Une minute plus tard, Marius poursuivait la dame. Elle grimpa la rue sur trois cent mètres. Devant la porte d'un immeuble assez chique, elle s'arrêta et fouilla dans son sac.
Marius intervint à cet instant.
- Bonjour Madame ! Moi c'est Marius ! Vous m'avez aperçu tout à l'heure dans le bar, n'est-ce pas ?
La dame, en apercevant cette immense structure lui tomber dessus, prit un peu peur.
- Oui ! Mais excusez–moi, je ne vous connais pas !
- Maintenant si !
Il lui offrit son plus beau sourire …
Certes la femme en avait vu d'autres, mais sa gêne la surpris.

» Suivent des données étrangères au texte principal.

(** The aggregate key is the generator times the group polynomial at zero. *)
Lemma std_public_key_eq (n : node) polys :
  node_ok n -> role n = Standard -> dealer_polys n polys ->
  complete n (received_commitments n) -> polynomial_coeffs n <> [] ->
  compute_aggregate_public_key n = Ok (generator ⊙ peval (group_poly n polys) 0).
Proof.
  intros Hok Hr Hd Hs Hp. unfold compute_aggregate_public_key. rewrite std_not_receiver by done.
  destruct (complete_total n _ Hs) as [-> Hsz]. cbn [res_bind]. rewrite Hsz. cbn [negb reject res_bind].
  rewrite (ok_commitment n Hok), Hd, commit_all_head.
  rewrite bool_decide_eq_false_2 by (by rewrite commit_all_nil). cbn [reject res_bind].
  rewrite group_poly_fold by (by apply dealer_not_self).
  destruct (polynomial_coeffs n) as [|c0 cs0]; [done|]. cbn [res_bind]. rewrite map_fold_fmap.
  apply (map_fold_rel (fun a c => a = Ok (generator ⊙ peval c 0))).
  - cbn. do 2 f_equal. ring.
  - intros i cs a c Hi ->. cbn. rewrite commit_all_head.
    destruct cs as [|d cs]; [by edestruct (dealer_ne n polys i)|]. cbn [res_bind].
    rewrite generator_add, peval_padd. do 2 f_equal. cbn [peval]. ring.
Qed.

Lemma std_public_key (n : node) polys pk :
  node_ok n -> role n = Standard -> dealer_polys n polys -> compute_aggregate_public_key n = Ok pk ->
  pk = generator ⊙ peval (group_poly n polys) 0.
Proof.
  intros Hok Hr Hd H. pose proof H as H'. unfold compute_aggregate_public_key in H'.
  rewrite std_not_receiver in H' by done. bind_ok H' as expected Hx.
  bind_ok H' as ? Hs. bind_ok H' as ? Hp. clear H'. inv_ok. apply bool_decide_eq_false in Hp.
  rewrite (ok_commitment n Hok), commit_all_nil in Hp.
  rewrite (std_public_key_eq n polys) in H by (try done; by eapply complete_check).
  by apply Ok_inj in H.
Qed.

End Standard.

(** ** Reshare *)

Section Reshare.
Context {F G S P : Type} {SF : ScalarField F} {CG : CurveGroup F G} {BL : Blst F G S P}.
Abbreviation node := (DKGNode F G).
Local Open Scope fr_scope.
Add Field FField3 : (f_theory (F:=F)).

(** The polynomial of an old dealer, the node's own included. *)
Definition dealer_poly (n : node) (polys : gmap Z (list F)) (pid : Z) : list F :=
  if bool_decide (role n = DealerReceiver) && (pid =? id n)%Z then polynomial_coeffs n
  else default [] (polys !! pid).

(** The weight of a dealer in the selected set. *)
Definition dealer_weight (ids : list Z) (pid : Z) : F := weight (from_u64 <$> ids) (from_u64 pid).

(** The value at [x] of the Lagrange combination of the dealers' polynomials. *)
Definition reshared_at (n : node) (polys : gmap Z (list F)) (ids : list Z) (x : F) : F :=
  fsum ((fun pid => dealer_weight ids pid * peval (dealer_poly n polys pid) x) <$> ids).

Lemma reshare_commitment_poly (n : node) polys pid c :
  node_ok n -> dealer_polys n polys -> reshare_commitment_for n pid = Ok c ->
  coefficients c = commit_all (dealer_poly n polys pid) /\ dealer_poly n polys pid <> [].
Proof.
  intros Hok Hd H. unfold reshare_commitment_for, dealer_poly in *. case_match.
  - bind_ok H as ? Hn. inv_ok. apply bool_decide_eq_false in Hn.
    rewrite (ok_commitment n Hok), commit_all_nil in Hn. by rewrite (ok_commitment n Hok).
  - inv_ok. rewrite Hd, lookup_fmap in H. destruct (polys !! pid) as [cs|] eqn:Hp; [|done].
    injection H as <-. split; [done|]. by eapply dealer_ne.
Qed.

Lemma reshare_share_poly (n : node) polys pid v :
  index_ok n -> dealer_polys n polys -> reshare_share_for n pid = Ok v ->
  v = peval (dealer_poly n polys pid) (from_u64 (receive_id n)).
Proof.
  intros Hx Hd H. unfold reshare_share_for, dealer_poly in *. case_match.
  - bind_ok H as ? Hn. apply Ok_inj in H as <-. apply eval_polynomial_spec.
  - inv_ok. destruct (ok_shares n Hx pid v H) as (c & Hc & Hv). rewrite Hd, lookup_fmap in Hc.
    destruct (polys !! pid) as [cs|]; [|done]. injection Hc as <-.
    by apply verify_share_commit in Hv.
Qed.

Lemma participants_of (n : node) ids :
  node_ok n -> reshare_participants n = Ok ids -> participants_ok (total_nodes n) ids.
Proof.
  intros Hok. unfold reshare_participants.
  destruct (selected_reshare_participants n) as [l|] eqn:E; [|done].
  apply canonicalize_participants. by eapply ok_selected.
Qed.

Lemma dealer_weight_spec total ids pid :
  participants_ok total ids -> pid ∈ ids ->
  lagrange_at_zero pid ids = Ok (dealer_weight ids pid).
Proof.
  intros [_ Hnd Hu _] Hp. apply lagrange_at_zero_spec; [done| |done].
  rewrite Forall_forall in Hu. by apply Hu.
Qed.

Lemma fold_left_fsum {A} (g : A -> F) l a :
  fold_left (fun acc x => acc + g x) l a = a + fsum (g <$> l).
Proof. revert a; induction l as [|x l IH]; intros a; csimpl; [ring|]. rewrite IH. ring. Qed.

Lemma rs_secret_share (n : node) polys sh :
  node_ok n -> index_ok n -> is_reshare_receiver n = true -> dealer_polys n polys ->
  compute_secret_share n = Ok sh ->
  exists ids, reshare_participants n = Ok ids /\
    sh = MkPriShare (receive_id n) (reshared_at n polys ids (from_u64 (receive_id n))).
Proof.
  intros Hok Hx Hr Hd H. unfold compute_secret_share in H. bind_ok H as ? _. rewrite Hr in H.
  bind_ok H as ids Hi. bind_ok H as s Hs. apply Ok_inj in H as <-. exists ids. split; [done|].
  pose proof (participants_of n ids Hok Hi) as Hp. f_equal. unfold reshared_at.
  eapply (res_foldl_rel eq _ (fun acc pid => acc + dealer_weight ids pid *
    peval (dealer_poly n polys pid) (from_u64 (receive_id n)))) in Hs; [|clear s Hs|done].
  - rewrite Hs, fold_left_fsum. ring.
  - intros a ? pid y Hin <- Hy. erewrite dealer_weight_spec in Hy by done. cbn in Hy.
    bind_ok Hy as v Hv. apply Ok_inj in Hy as <-.
    by rewrite (reshare_share_poly n polys pid v).
Qed.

Elle désirait le voir partir.
- Et vous désirez ?
- Ben ! Invitez-moi boire un verre chez vous ! Pour moi ce n'est pas de refus !
La dame avait peur, mais son tempérament d'ancienne voleuse de sentiments surpassait tout le reste.
- Ben ! Je ne sais pas quoi vous répondre.
- Ben dites oui !
La femme rougit. Elle avait ses clefs en main. Doucement, elle ouvrit la porte …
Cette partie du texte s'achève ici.